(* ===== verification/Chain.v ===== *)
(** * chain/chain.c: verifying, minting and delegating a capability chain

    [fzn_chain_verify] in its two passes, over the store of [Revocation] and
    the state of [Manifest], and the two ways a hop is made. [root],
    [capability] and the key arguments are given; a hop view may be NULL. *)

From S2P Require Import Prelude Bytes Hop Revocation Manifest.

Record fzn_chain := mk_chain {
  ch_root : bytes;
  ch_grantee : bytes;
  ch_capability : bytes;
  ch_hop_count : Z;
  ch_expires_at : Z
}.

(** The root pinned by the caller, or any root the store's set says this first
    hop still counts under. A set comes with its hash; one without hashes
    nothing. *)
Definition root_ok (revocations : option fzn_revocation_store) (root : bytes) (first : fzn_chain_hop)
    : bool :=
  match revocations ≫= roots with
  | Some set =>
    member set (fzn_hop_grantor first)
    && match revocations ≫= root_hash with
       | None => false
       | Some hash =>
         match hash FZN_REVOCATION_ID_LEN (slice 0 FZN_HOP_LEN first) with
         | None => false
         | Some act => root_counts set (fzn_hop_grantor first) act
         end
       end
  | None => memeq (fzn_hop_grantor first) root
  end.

□ □ □ □

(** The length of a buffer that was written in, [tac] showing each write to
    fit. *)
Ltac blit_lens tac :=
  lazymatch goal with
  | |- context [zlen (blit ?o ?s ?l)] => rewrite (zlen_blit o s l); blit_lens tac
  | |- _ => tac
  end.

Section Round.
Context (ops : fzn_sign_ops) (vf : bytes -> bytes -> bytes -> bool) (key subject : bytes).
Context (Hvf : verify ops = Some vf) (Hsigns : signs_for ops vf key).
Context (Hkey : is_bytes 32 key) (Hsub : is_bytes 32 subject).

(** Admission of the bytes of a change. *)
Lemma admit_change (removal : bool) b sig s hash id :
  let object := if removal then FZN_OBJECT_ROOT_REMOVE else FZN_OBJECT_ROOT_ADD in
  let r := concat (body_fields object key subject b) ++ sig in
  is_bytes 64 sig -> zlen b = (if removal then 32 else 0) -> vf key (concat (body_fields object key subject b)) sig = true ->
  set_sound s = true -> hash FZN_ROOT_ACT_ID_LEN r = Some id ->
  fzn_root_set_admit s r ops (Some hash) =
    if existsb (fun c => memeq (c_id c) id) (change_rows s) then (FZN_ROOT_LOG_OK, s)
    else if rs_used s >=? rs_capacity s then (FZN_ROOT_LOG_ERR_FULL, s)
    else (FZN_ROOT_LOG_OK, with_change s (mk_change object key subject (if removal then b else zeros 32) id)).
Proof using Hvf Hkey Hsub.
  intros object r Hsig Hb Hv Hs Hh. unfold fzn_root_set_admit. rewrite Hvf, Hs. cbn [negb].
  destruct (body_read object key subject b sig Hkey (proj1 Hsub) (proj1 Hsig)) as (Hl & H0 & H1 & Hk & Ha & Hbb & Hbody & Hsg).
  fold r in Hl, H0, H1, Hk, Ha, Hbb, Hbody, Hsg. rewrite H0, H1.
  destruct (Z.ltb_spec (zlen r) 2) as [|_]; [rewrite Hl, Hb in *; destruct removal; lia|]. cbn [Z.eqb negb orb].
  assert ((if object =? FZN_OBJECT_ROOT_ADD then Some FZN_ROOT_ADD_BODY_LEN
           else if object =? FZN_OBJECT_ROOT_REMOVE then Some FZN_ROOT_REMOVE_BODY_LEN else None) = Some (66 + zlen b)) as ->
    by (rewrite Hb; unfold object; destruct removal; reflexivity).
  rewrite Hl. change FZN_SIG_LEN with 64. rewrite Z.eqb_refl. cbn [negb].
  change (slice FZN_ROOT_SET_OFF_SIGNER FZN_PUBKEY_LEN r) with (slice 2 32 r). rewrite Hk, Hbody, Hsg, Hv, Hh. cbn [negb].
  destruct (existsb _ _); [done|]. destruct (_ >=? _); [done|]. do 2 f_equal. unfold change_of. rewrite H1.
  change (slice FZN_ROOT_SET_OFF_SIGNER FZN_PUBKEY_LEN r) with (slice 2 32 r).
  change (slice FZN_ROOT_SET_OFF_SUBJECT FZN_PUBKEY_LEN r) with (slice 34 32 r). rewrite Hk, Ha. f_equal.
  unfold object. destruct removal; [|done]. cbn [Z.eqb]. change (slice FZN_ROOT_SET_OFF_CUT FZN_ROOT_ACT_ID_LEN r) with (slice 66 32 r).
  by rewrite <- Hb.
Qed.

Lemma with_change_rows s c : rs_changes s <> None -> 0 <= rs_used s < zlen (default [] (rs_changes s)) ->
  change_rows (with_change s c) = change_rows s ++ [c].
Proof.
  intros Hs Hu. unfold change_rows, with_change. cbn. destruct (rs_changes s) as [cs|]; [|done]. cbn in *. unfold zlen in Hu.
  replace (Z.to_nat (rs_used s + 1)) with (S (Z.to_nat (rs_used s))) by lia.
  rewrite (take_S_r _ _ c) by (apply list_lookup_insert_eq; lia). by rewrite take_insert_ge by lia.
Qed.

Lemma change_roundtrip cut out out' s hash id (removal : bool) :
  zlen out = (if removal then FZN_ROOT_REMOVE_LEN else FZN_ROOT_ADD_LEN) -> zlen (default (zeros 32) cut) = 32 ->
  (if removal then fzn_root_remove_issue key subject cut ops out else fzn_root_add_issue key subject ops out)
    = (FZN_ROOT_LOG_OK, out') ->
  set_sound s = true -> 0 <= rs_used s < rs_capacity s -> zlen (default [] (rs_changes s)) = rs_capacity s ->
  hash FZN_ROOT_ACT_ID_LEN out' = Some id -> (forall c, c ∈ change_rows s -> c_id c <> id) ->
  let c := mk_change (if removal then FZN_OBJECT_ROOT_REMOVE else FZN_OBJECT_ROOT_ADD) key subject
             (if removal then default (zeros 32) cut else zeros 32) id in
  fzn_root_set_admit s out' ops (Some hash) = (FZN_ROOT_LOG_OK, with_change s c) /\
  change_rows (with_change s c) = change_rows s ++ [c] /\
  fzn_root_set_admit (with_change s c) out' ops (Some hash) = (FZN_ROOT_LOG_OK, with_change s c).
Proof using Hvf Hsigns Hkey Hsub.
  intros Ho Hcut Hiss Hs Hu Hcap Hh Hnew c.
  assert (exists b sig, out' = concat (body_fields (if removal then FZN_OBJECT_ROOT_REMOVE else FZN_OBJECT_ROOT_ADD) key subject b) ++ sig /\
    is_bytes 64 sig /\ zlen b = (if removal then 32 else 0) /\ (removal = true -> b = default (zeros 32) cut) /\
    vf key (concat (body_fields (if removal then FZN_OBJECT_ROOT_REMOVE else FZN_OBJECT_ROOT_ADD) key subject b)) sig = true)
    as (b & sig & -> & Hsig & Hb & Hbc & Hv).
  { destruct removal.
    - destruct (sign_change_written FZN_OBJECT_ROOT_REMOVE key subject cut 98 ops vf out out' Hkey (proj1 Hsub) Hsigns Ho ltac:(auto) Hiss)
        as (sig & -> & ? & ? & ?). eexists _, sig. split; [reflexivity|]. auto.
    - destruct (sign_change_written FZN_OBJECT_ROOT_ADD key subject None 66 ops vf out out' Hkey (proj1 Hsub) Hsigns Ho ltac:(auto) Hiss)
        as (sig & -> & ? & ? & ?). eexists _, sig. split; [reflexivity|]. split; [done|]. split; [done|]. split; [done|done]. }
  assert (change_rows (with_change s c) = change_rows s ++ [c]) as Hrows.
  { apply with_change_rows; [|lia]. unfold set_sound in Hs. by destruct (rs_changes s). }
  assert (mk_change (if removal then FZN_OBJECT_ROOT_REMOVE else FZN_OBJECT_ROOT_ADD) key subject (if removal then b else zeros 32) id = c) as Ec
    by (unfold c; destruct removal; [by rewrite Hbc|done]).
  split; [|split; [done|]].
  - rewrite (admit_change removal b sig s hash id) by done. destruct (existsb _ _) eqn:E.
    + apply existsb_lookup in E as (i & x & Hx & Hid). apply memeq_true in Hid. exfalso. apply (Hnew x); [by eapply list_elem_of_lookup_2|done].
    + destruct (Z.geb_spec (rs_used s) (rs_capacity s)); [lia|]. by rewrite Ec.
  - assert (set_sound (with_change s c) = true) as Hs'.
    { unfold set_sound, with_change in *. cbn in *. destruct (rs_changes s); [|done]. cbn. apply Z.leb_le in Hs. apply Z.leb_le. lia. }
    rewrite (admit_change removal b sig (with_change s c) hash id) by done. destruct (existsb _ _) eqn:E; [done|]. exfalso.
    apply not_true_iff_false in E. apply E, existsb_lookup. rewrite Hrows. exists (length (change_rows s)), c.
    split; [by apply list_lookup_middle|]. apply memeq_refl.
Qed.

□ □ □ □

▶ ASSIGNED TASK: Set down only the lines above that fall between the line holding "ch_capability : bytes;" and the line holding "Some hash =>", inclusive, keeping each exact.

▶ EXERCISE RESPONSE:
  ch_capability : bytes;
  ch_hop_count : Z;
  ch_expires_at : Z
}.

(** The root pinned by the caller, or any root the store's set says this first
    hop still counts under. A set comes with its hash; one without hashes
    nothing. *)
Definition root_ok (revocations : option fzn_revocation_store) (root : bytes) (first : fzn_chain_hop)
    : bool :=
  match revocations ≫= roots with
  | Some set =>
    member set (fzn_hop_grantor first)
    && match revocations ≫= root_hash with
       | None => false
       | Some hash =>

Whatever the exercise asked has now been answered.